Melbourne, im Juli 2022, John E. King
Unter Postkeynesianismus versteht man eine auf John Maynard Keynes’ Hauptwerk »Die Allgemeine Theorie der Beschäftigung, des Zinses und des Geldes« aufbauende makroökonomische Denkrichtung, die dessen Inhalte in spezifischer Weise interpretiert. Bei einigen Postkeynesianern sind auch die zeitgleich erschienenen Arbeiten des polnischen Ökonomen Michał Kalecki ein wichtiger Bezugspunkt.

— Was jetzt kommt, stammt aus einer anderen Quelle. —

(* ===== verification/Framing.v ===== *)
(** * Message framing ([src/message_stream/message_header.h], [message_stream.cpp])

    The receive side of [MessageStream]: [split_and_process_message] cuts the bytes that
    arrive in the transfer buffer into messages, without copying: a message is a
    [ReadBuffer] whose handles point into the (reference-counted) transfer buffers.  The
    reference is a parser that is fed one byte at a time. *)

From S2P Require Import Prelude TranBuf BufRead.
Import TranBufPool.

Module Framing.

(** ** The header: 24 bytes, little endian *)

Definition MESSAGE_HEAD_MAGIC : Z := 322122.
Definition header_size : nat := 24.

Record MessageHeader := mkHeader {
  magic_str_value : Z; meta_size : Z; data_size : Z; message_size : Z;
}.

(** The fields of the struct, read from its 24 bytes. *)
Definition decode (bytes : list Z) : MessageHeader :=
  mkHeader (le_value (take 4 bytes))
    (i32 (le_value (take 4 (drop 4 bytes))))
    (i64 (le_value (take 8 (drop 8 bytes))))
    (i64 (le_value (take 8 (drop 16 bytes)))).

#[global] Arguments decode : simpl never.

Definition encode (h : MessageHeader) : list Z :=
  le_bytes 4 (magic_str_value h) ++ le_bytes 4 (meta_size h)
    ++ le_bytes 8 (data_size h) ++ le_bytes 8 (message_size h).

Definition CheckMagicString (h : MessageHeader) : bool :=
  magic_str_value h =? MESSAGE_HEAD_MAGIC.

(** ** The receiving environment *)

Record rx := mkRx {
  receiving_message : ReadBuffer.state;
  received_message_size : Z;
  receiving_header : list Z;          (* the bytes of [_receiving_header] *)
  received_header_size : Z;
  header_identified : bool;
  tran_buf : nat;
}.

Record ReceivedItem := mkItem {
  item_message : ReadBuffer.state; item_meta_size : Z; item_data_size : Z;
}.

Definition reset_receiving_env (s : rx) : rx :=
  mkRx ReadBuffer.init 0 (receiving_header s) 0 false (tran_buf s).

(** [memcpy] of header bytes, and the result 1, 0 or -1 of the identification. *)
Definition identify_message_header (data size : Z) (s : rx) (h : heap) :
    option (Z * Z * rx) :=
  let copy_size := Z.min size (Z.of_nat header_size - received_header_size s) in
  bytes ← load (tran_buf s) data copy_size h;
  let header := overwrite (Z.to_nat (received_header_size s)) bytes (receiving_header s) in
  let n := received_header_size s + copy_size in
  let s' := mkRx (receiving_message s) (received_message_size s) header n
              (header_identified s) (tran_buf s) in
  Some (if n <? Z.of_nat header_size then 0
        else if CheckMagicString (decode header) then 1 else -1,
        copy_size, s').

Definition set_identified (s : rx) : rx :=
  mkRx (receiving_message s) (received_message_size s) (receiving_header s)
    (received_header_size s) true (tran_buf s).

(** One iteration of the loop: it stops with the result of the function, or goes on. *)
Inductive iteration :=
  | Stop (ok : bool) (s : rx) (h : heap)
  | Continue (data size : Z) (item : ReceivedItem) (s : rx) (h : heap)
  | Undefined.
(** ** Receiving *)

Definition try_start_receive (s : state) : bool * state :=
  if decide (receive_token s = TOKEN_LOCK) then (false, s)
  else if read_quota_token s <=? 0 then (false, s)
  else if bool_decide (kind s = NT_SERVER) && (max_pending_buffer_size s <? pending_buffer_size s)
  then (false, s)
  else if is_connected s then
    let s1 := set_receive_token TOKEN_LOCK s in
    let '(q, f) := FlowController.acquire_read_quota (receiving_size s1) (flow s1) in
    let s2 := set_read_quota f q s1 in
    if q <=? 0 then (false, set_receive_token TOKEN_FREE s2)
    else (true, emit (EvAsyncRead (receiving_data s2) (receiving_size s2)) s2)
  else (false, s).

Definition trigger_receive (s : state) : bool * state :=
  try_start_receive (set_read_quota (flow s) 1 s).

(** [reset_tran_buf]; [None] is a double free, [false] an allocation that failed. *)
Definition reset_tran_buf (s : state) (old : option nat) : option (bool * state) :=
  h ← match old with Some p => free p (mem s) | None => Some (mem s) end;
  match malloc (block_factor s) h with
  | (h', None) => Some (false, set_recv (recv s) (receiving_data s) (receiving_size s) h' s)
  | (h', Some p) =>
      cap ← capacity p h';
      let r := recv s in
      Some (true, set_recv (mkRx (receiving_message r) (received_message_size r)
                              (receiving_header r) (received_header_size r)
                              (header_identified r) p) 0 cap h' s)
  end.

(** Notify the received messages one by one, as long as the connection is not closed. *)
Fixpoint notify (items : list ReceivedItem) (s : state) : state :=
  match items with
  | [] => s
  | i :: r => if is_closed s then s else notify r (emit (EvReceived i) s)
  end.

(** [on_read_some]: [error] is the error of the completed read.  [None] is undefined
    behaviour or a loop that does not end. *)
Definition on_read_some (error : bool) (n : Z) (s : state) : option state :=
  if negb (is_connected s) then Some s
  else if error then Some (close s)
  else
    let s1 := count_received n s in
    match split_and_process_message (S (Z.to_nat n)) (receiving_data s1) n (recv s1) [] (mem s1) with
    | Done false r _ h => Some (close (set_recv r (receiving_data s1) (receiving_size s1) h s1))
    | Done true r items h =>
        let s2 := set_recv r (receiving_data s1 + n) (receiving_size s1 - n) h s1 in
        '(ok, s3) ← (if receiving_size s2 =? 0 then reset_tran_buf s2 (Some (tran_buf r))
                     else Some (true, s2));
        if (ok : bool) then
          let s4 := set_receive_token TOKEN_FREE s3 in
          let '(_, s5) := try_start_receive s4 in
          Some (notify items s5)
        else Some (close s3)
    | OutOfFuel | UndefinedBehaviour => None
    end.

(** The kernel puts [bytes] in the buffer, and the read completes. *)
Definition read_completes (bytes : list Z) (s : state) : option state :=
  h ← store (tran_buf (recv s)) (receiving_data s) bytes (mem s);
  on_read_some false (Z.of_nat (length bytes))
    (set_recv (recv s) (receiving_data s) (receiving_size s) h s).

(** ** Sending *)

Definition put_into_pending_queue (m : ReadBuffer.state) (t : tx) : tx :=
  mkTx (pending_calls t ++ [m]) (pending_message_count t + 1)
    (pending_data_size t + ReadBuffer.TotalCount m)
    (pending_buffer_size_ t + ReadBuffer.TotalBlockSize m)
    (swapped_calls t) (swapped_message_count t) (swapped_data_size t) (swapped_buffer_size t)
    (sending_message t) (sent_size t) (sending_data t) (sending_size t).

Definition insert_into_pending_queue (m : ReadBuffer.state) (t : tx) : tx :=
  mkTx (pending_calls t) (pending_message_count t) (pending_data_size t) (pending_buffer_size_ t)
    (m :: swapped_calls t) (swapped_message_count t + 1)
    (swapped_data_size t + ReadBuffer.TotalCount m)
    (swapped_buffer_size t + ReadBuffer.TotalBlockSize m)
    (sending_message t) (sent_size t) (sending_data t) (sending_size t).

Postkeynesianer haben außerdem umfangreiche Arbeiten zu mikroökonomischen Themen von wirtschaftspolitischer Relevanz vorgelegt. Ziel des vorliegenden Buches ist es, darzustellen, was den Postkeynesianismus inhaltlich ausmacht und worin er sich von anderen makroökonomischen Schulen unterscheidet.
Anhand der sechs von A.P. Thirlwall vor 20 Jahren dazu formulierten Thesen gebe ich im zweiten Kapitel einen Überblick über die grundlegenden Inhalte der postkeynesianischen Theorie und erkläre, wo die Trennungslinien zu anderen Denkschulen verlaufen. Auch wenn diesen Thesen vermutlich alle Postkeynesianer zustimmen würden, kann man daraus nicht schließen, dass es eine postkeynesianische Ökonomik gebe.
Es sind zumindest drei Strömungen innerhalb dieses Rahmens zu unterscheiden: der fundamentalistische keynesianische Ansatz von Paul Davidson, die von Malcolm Sawyer und Eckhard Hein vertretene kaleckianische Variante und die an Hyman Minsky anschließenden Denker, wie etwa L. Randell Wray. Nach der Erläuterung ihrer Gemeinsamkeiten und Unterschiede werde ich begründen, warum ich eine Kalecki-Minsky-Synthese für erfolgversprechend erachte.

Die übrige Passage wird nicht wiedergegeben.